Menurut Bambang, Komisi VI yang diwakili oleh 10 Fraksi sudah menolak PNM untuk PT KAI, tapi anehnya ketika masuk di Banggar dan di Paripurna PMN justru masuk lagi. "Jadi ini gak benar, makanya ditolak oleh seluruh anggota yang ada di Komisi VI, yang diwakili masing-masing fraksi itu semuanya menolak. 10 farksi menolak termasuk Fraksi PDI P," ungkapnya. 

 

Menurut Bambang, Komisi VI selalu berpikiran anggaran harus bisa betul-betul bermanfaat untuk rakyat. Politisi Fraksi Partai Gerindra ini mengatakan kalau memang mau dicantumkan dalam postur APBN 2018, maka harus dibahas ulang untuk disahkan. "Selaku Komisi VI, kami menekankan untuk dicabut dulu, dan dibahas ulang.
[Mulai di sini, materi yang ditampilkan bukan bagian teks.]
(* ===== verification/ChunkTableSpec.v ===== *)
(** * The chunk table as a finite map

    The well-formedness invariant of the table, its abstraction to a map from
    pointers to records, and the effect of every operation on that map. *)

From S2P Require Import Prelude ChunkTable ChunkTableProofs.

(** ** Lists with distinct keys *)
Lemma NoDup_filter_index {A B} (P : A -> Prop) `{!forall a, Decision (P a)} (f : A -> B)
    (l : list A) (i j : nat) a b :
  NoDup (f <$> filter P l) -> l !! i = Some a -> l !! j = Some b ->
  P a -> P b -> f a = f b -> i = j.
Proof.
  revert i j. induction l as [|x l IH]; intros i j Hnd Hi Hj Ha Hb E; [done|].
  assert (forall y m, l !! m = Some y -> P y -> f y ∈ f <$> filter P l) as Hin.
  { intros y m Hy Hp. apply list_elem_of_fmap. exists y. split; [done|].
    apply list_elem_of_filter. split; [done|]. by eapply list_elem_of_lookup_2. }
  destruct i as [|i], j as [|j]; cbn in Hi, Hj; simplify_eq.
  - done.
  - rewrite filter_cons, decide_True in Hnd by done. cbn in Hnd.
    apply NoDup_cons in Hnd as [Hx _]. destruct Hx. rewrite E. by eapply Hin.
  - rewrite filter_cons, decide_True in Hnd by done. cbn in Hnd.
    apply NoDup_cons in Hnd as [Hx _]. destruct Hx. rewrite <- E. by eapply Hin.
  - f_equal. eapply IH; [|done..]. rewrite filter_cons in Hnd.
    case_decide; [|done]. cbn in Hnd. by apply NoDup_cons in Hnd as [_ ?].
Qed.

Lemma filter_short_witness {A} (P : A -> Prop) `{!forall a, Decision (P a)} (l : list A) :
  (length (filter P l) < length l)%nat -> exists i a, l !! i = Some a /\ ~ P a.
Proof.
  induction l as [|x l IH]; [cbn; lia|]. rewrite filter_cons. intros Hlt.
  case_decide as Hx; [|by exists 0%nat, x].
  destruct IH as (i & a & Hi & Ha); [cbn in Hlt; lia|]. by exists (S i), a.
Qed.

(** ** Well-formed tables *)

(** The part of the invariant the probe loops need. *)
Record table_ok (t : ChunkTable) : Prop := {
  ok_geo : exists k, 4 <= k <= 57 /\ capacity t = 2 ^ k /\
                     mask_ t = 2 ^ k ⊟ 1 /\ shift_ t = shift_of (2 ^ k);
  ok_rh : robin_hood (capacity t) (shift_ t) (slots_ t);
  ok_nodup : NoDup (c_key <$> contents (slots_ t));
  ok_nonnull : Forall (fun c => c_key c <> 0) (contents (slots_ t));
  ok_room : Z.of_nat (length (contents (slots_ t))) < capacity t
}.

(** The eviction ring is allocated exactly when a cap is set. *)
Definition fifo_ok (t : ChunkTable) : Prop :=
  let len := Z.of_nat (length (freed_fifo_ t)) in
  (max_entries_ t = 0 /\ freed_fifo_ t = []) \/
  (0 < max_entries_ t /\ len = max_entries_ t + 1 /\ len < 2 ^ 64 /\
   0 <= freed_head_ t < len /\ 0 <= freed_tail_ t < len).

Record wf (t : ChunkTable) : Prop := {
  wf_table : table_ok t;
  wf_size : size_ t = Z.of_nat (length (contents (slots_ t)));
  wf_load : size_ t * kLoadDenominator <= capacity t * kLoadNumerator;
  wf_fifo : fifo_ok t
}.

(** The map a table represents. *)
Definition entries (l : list Chunk) : list (Z * Chunk) := (fun c => (c_key c, c)) <$> l.
Definition abs (t : ChunkTable) : gmap Z Chunk := list_to_map (entries (contents (slots_ t))).

Lemma entries_keys l : (entries l).*1 = c_key <$> l.
Proof. unfold entries. rewrite <- list_fmap_compose. done. Qed.

Lemma table_geometry t : table_ok t -> Geometry (capacity t) (mask_ t) (shift_ t).
Proof.
  intros H. destruct (ok_geo t H) as (k & Hk & -> & -> & ->). by apply geometry_pow2.
Qed.
#[export] Hint Resolve table_geometry : typeclass_instances.

Lemma at_capacity t i :
  0 <= i < capacity t -> at_ (capacity t) (slots_ t) i = slot_at (slots_ t) i.
Proof. intros. unfold at_. by rewrite Z.mod_small. Qed.

Lemma slot_lookup t i :
  0 <= i < capacity t -> slots_ t !! Z.to_nat i = Some (slot_at (slots_ t) i).
Proof.
  intros Hi. unfold slot_at. apply list_lookup_lookup_total_lt. unfold capacity in Hi. lia.
Qed.
(** C20: Every unbounded loop of the table terminates on a well-formed table: a
    lookup, a placement (so also each rehash step), a backward-shift deletion
    and an eviction scan all finish within the fuel of the model, one round of
    the table or of the queue. *)
Theorem table_loops_terminate t :
  wf t ->
  (forall key, find_run t key <> None) /\
  (forall rec, c_state rec <> kChunkEmpty -> place_run t rec <> None) /\
  (forall key i, find t key = Some i -> erase_run t i <> None) /\
  (0 < max_entries_ t -> pop_loop (S (length (freed_fifo_ t))) t <> None) /\
  (0 < max_entries_ t -> shrink_loop (S (Z.to_nat (size_ t))) t <> None).
Proof.
  intros Hwf. pose proof (wf_table t Hwf) as Hok. split_and!.
  - intros key. destruct (decide (key ∈ c_key <$> contents (slots_ t))) as [Hin|Hout].
    + apply list_elem_of_fmap in Hin as (c & -> & Hc). apply elem_of_contents in Hc as [Ho Hl].
      apply list_elem_of_lookup in Hl as [i Hi]. apply lookup_slot in Hi as [Hi <-].
      by rewrite find_run_present.
    + by rewrite find_run_absent.
  - intros rec Hst. by destruct (place_run_spec t rec Hok Hst) as (l & mp & -> & _).
  - intros key i Hf. destruct (find_cases t key Hok) as [(j & E & Hj & Ho & _)|[E _]]; [|congruence].
    assert (j = i) as -> by congruence.
    by destruct (erase_run_spec t i Hok Hj Ho) as (l & k & -> & _).
  - intros Hm. by destruct (pop_loop_spec _ t Hwf Hm (pop_fuel t (wf_fifo t Hwf) Hm)) as (t' & ok & -> & _).
  - intros Hm. by destruct (shrink_loop_spec (S (Z.to_nat (size_ t))) t Hwf Hm ltac:(lia)) as (t' & -> & _).
Qed.
Definition offset_body (offset : Z) : list Z :=
  let '(whole, tenths, unit) := scale_bytes offset in
  if negb (tenths =? 0)
  then dec whole ++ str "." ++ dec tenths ++ unit_name unit
  else dec whole ++ unit_name unit.

Definition format_offset (n offset : Z) : list Z * Z :=
  if n <? kGutterWidth + 1 then ([], 0)
  else
    let '(body, len) := snprintf 32 (offset_body offset) in
    let body_len := if kGutterWidth <? len then kGutterWidth else len in
    let pad := kGutterWidth - body_len in
    (replicate (Z.to_nat pad) 32 ++ take (Z.to_nat body_len) body, kGutterWidth).

(** ** Well-formed grids *)

(** What [configure] establishes; [int] values below [2^31]. *)
Record grid_ok (g : Grid) : Prop := {
  go_cell : exists k, 6 <= k <= 30 /\ cell_bytes_ g = 2 ^ k /\ log2_cell_bytes_ g = k;
  go_dims : 0 <= cols_ g < 2 ^ 31 /\ 0 <= rows_ g < 2 ^ 31;
  go_addr : is_u64 (base_ g) /\ is_u64 (end_ g);
  go_valid : valid_ g = true -> base_ g < end_ g /\ 0 < cols_ g /\ 0 < rows_ g
}.

Lemma clamped_pow2_spec v :
  exists k, 6 <= k <= 30 /\ clamped_pow2 v = 2 ^ k /\
    (v <= 2 ^ 30 -> v <= 2 ^ k) /\ (6 < k -> 2 ^ (k - 1) < v).
Proof.
  unfold clamped_pow2, kMinCellBytes, kMaxCellBytes. change (Z.shiftl 1 30) with (2 ^ 30).
  destruct (Z.leb_spec v 64) as [Hlo|Hlo].
  { exists 6. change (2 ^ 6) with 64. split_and!; lia. }
  destruct (Z.leb_spec (2 ^ 30) v) as [Hhi|Hhi].
  { exists 30. split_and!; lia. }
  unfold bit_ceil. destruct (Z.leb_spec v 1); [lia|].
  pose proof (Z.log2_up_spec v ltac:(lia)) as [H1 H2].
  exists (Z.log2_up v). split_and!.
  - apply (Z.log2_up_le_mono 64 v). lia.
  - rewrite <- (Z.log2_up_pow2 30) by lia. apply Z.log2_up_le_mono. lia.
  - done.
  - lia.
  - intros _. by rewrite Z.sub_1_r.
Qed.

Lemma configure_ok base end' cols rows :
  is_u64 base -> is_u64 end' -> cols < 2 ^ 31 -> rows < 2 ^ 31 ->
  grid_ok (configure base end' cols rows).1.
Proof.
  intros Hb He Hc Hr. unfold configure.
  set (cols' := if 0 <? cols then cols else 0).
  set (rows' := if 0 <? rows then rows else 0).
  assert (0 <= cols' < 2 ^ 31) by (unfold cols'; destruct (Z.ltb_spec 0 cols); lia).
  assert (0 <= rows' < 2 ^ 31) by (unfold rows'; destruct (Z.ltb_spec 0 rows); lia).
  destruct ((end' <=? base) || (cols' =? 0) || (rows' =? 0)) eqn:E.
  - split; cbn; try done. by exists 6.
  - bprop. split; cbn; try done; [|intros _; lia].
    destruct (clamped_pow2_spec (if (end' ⊟ base) mod (cols' ⊠ rows') =? 0
      then (end' ⊟ base) / (cols' ⊠ rows') else (end' ⊟ base) / (cols' ⊠ rows') ⊞ 1))
      as (k & Hk & Ek & _).
    exists k. split_and!; [lia|lia|done|]. rewrite Ek. apply countr_zero_pow2. lia.
Qed.

Lemma new_grid_ok : grid_ok new_grid.
Proof. split; cbn; try done. by exists 6. Qed.

Lemma cell_count_exact g :
  grid_ok g -> cell_count g = cols_ g * rows_ g.
Proof.
  intros Hg. destruct (go_dims g Hg) as [Hc Hr]. unfold cell_count.
  destruct (Z.leb_spec (cols_ g) 0); [cbn; nia|].
  destruct (Z.leb_spec (rows_ g) 0); [cbn; nia|]. cbn [orb].
  apply u64_small. unfold is_u64. rewrite pow2_64.
  change (2 ^ 31) with 2147483648 in *. nia.
Qed.

Lemma span_exact g : grid_ok g -> valid_ g = true -> span g = end_ g - base_ g.
Proof.
  intros Hg Hv. destruct (go_addr g Hg) as [Hb He]. destruct (go_valid g Hg Hv) as [Hlt _].
  unfold span. apply u64_small. unfold is_u64 in *. lia.
Qed.
(** C35: The parser reads every line of the kernel's format: for any hexadecimal
    and decimal fields of legal width (whatever their zero padding and letter
    case), permissions, run of padding and path with inner spaces, with or
    without trailing newlines, the parsed region has exactly the values the
    fields denote and the classification of its path. *)
Theorem parse_maps_line_complete m eols :
  line_ok m -> Forall (fun c => is_eol c = true) eols ->
  parse_maps_line (render m ++ eols) = Some (denotes m).
Proof.
  intros H He. unfold parse_maps_line.
  rewrite strip_eol_run by (done || by apply render_no_eol).
  destruct (lo_start m H) as (? & ? & ?), (lo_end m H) as (? & ? & ?),
    (lo_off m H) as (? & ? & ?), (lo_major m H) as (? & ? & ?), (lo_minor m H) as (? & ? & ?),
    (lo_inode m H) as (? & ? & ?), (lo_path m H) as (? & ? & ?).
  assert (forall ds rest, ds <> [] -> Forall (fun c => is_hex c = true) ds ->
    skip_spaces ([32] ++ ds ++ rest) = Some (ds ++ rest)) as Hskip.
  { intros ds rest Hne Hds. apply (skip_spaces_run 0). destruct ds as [|c ds]; [done|].
    apply Forall_cons in Hds as [Hc _]. change ((32 =? c) = false).
    by destruct (Z.eqb_spec 32 c) as [<-|]. }
  unfold render. rewrite parse_hex_run by done. cbn [mbind option_bind].
  rewrite expect_here. cbn [mbind option_bind]. rewrite (parse_hex_run (ml_end m)) by done. cbn [mbind option_bind].
  destruct (Z.ltb_spec (hex_value (ml_end m)) (hex_value (ml_start m))); [pose proof (lo_order m H); lia|].
  change [32] with (replicate 1 32) at 1.
  rewrite (skip_spaces_run 0) by (cbn; by destruct (ml_r m)). cbn [mbind option_bind].
  rewrite parse_perms_run. cbn [mbind option_bind].
  rewrite Hskip by done. cbn [mbind option_bind].
  rewrite (parse_hex_run (ml_off m)) by done. cbn [mbind option_bind].
  rewrite Hskip by done. cbn [mbind option_bind].
  rewrite (parse_hex_run (ml_major m)) by done. cbn [mbind option_bind].
  rewrite expect_here. cbn [mbind option_bind]. rewrite (parse_hex_run (ml_minor m)) by done. cbn [mbind option_bind].
  rewrite Hskip; [|done|].
  2: { eapply Forall_impl; [eassumption|]. cbn. intros c Hc. unfold is_hex, hex_digit.
       unfold is_digit in Hc. by rewrite Hc. }
  cbn [mbind option_bind]. rewrite parse_dec_run by (done || by apply stops_digit_space).
  cbn [mbind option_bind]. rewrite default_skip by done. done.
Qed.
Jadi seharusnya tidak boleh menjadi undang-undang dulu, dicoret dari APBN 2018, itu melanggar undang-undang," tandas Bambang. 

 

Penolakan PMN ini sangat beralasan karena pada PMN 2015 sebesar 2 triliun rupiah belum terserap. Bambang merasa prihatin, pada kondisi perekonomian negara yang tidak baik malah justru diberikan beban untuk penyertaan modal negara. 

 

"Alasan yang kedua adalah kita ini dalam kondisi short fall, atau kesulitan anggaran pendapatan, dari sisi perpajakan dan sebagainya, sehingga utang kita pasti akan bertambah di akhir tahun ini. Bertambah kurang lebih sekitar 200 triliun," jelas Bambang. (eko/sc),

BERITA TERKAIT
Asep Wahyuwijaya Sepakat Perampingan BUMN Demi Bangun Iklim Bisnis Produktif
09-01-2025 / KOMISI VI
PARLEMENTARIA, Jakarta - Menteri Badan Usaha Milik Negara (BUMN) Erick Thohir berencana akan melakukan rasionalisasi BUMN pada tahun 2025. Salah...
147 Aset Senilai Rp3,32 T Raib, Komisi VI Segera Panggil Pimpinan ID FOOD
09-01-2025 / KOMISI VI
PARLEMENTARIA, Jakarta - Badan Pemeriksa Keuangan (BPK) mengungkapkan raibnya 147 aset BUMN ID Food senilai Rp3,32 triliun. Menanggapi laporan tersebut,...
Herman Khaeron: Kebijakan Kenaikan PPN Difokuskan untuk Barang Mewah dan Pro-Rakyat
24-12-2024 / KOMISI VI
PARLEMENTARIA, Jakarta - Kenaikan Pajak Pertambahan Nilai (PPN) menjadi 12 persen akan mulai berlaku per 1 Januari 2025. Keputusan ini...
Herman Khaeron: Kebijakan PPN 12 Persen Harus Sejalan dengan Perlindungan Masyarakat Rentan
24-12-2024 / KOMISI VI
PARLEMENTARIA, Jakarta - Anggota Komisi VI DPR RI Herman Khaeron menyoroti pentingnya keberimbangan dalam implementasi kebijakan kenaikan Pajak Pertambahan Nilai...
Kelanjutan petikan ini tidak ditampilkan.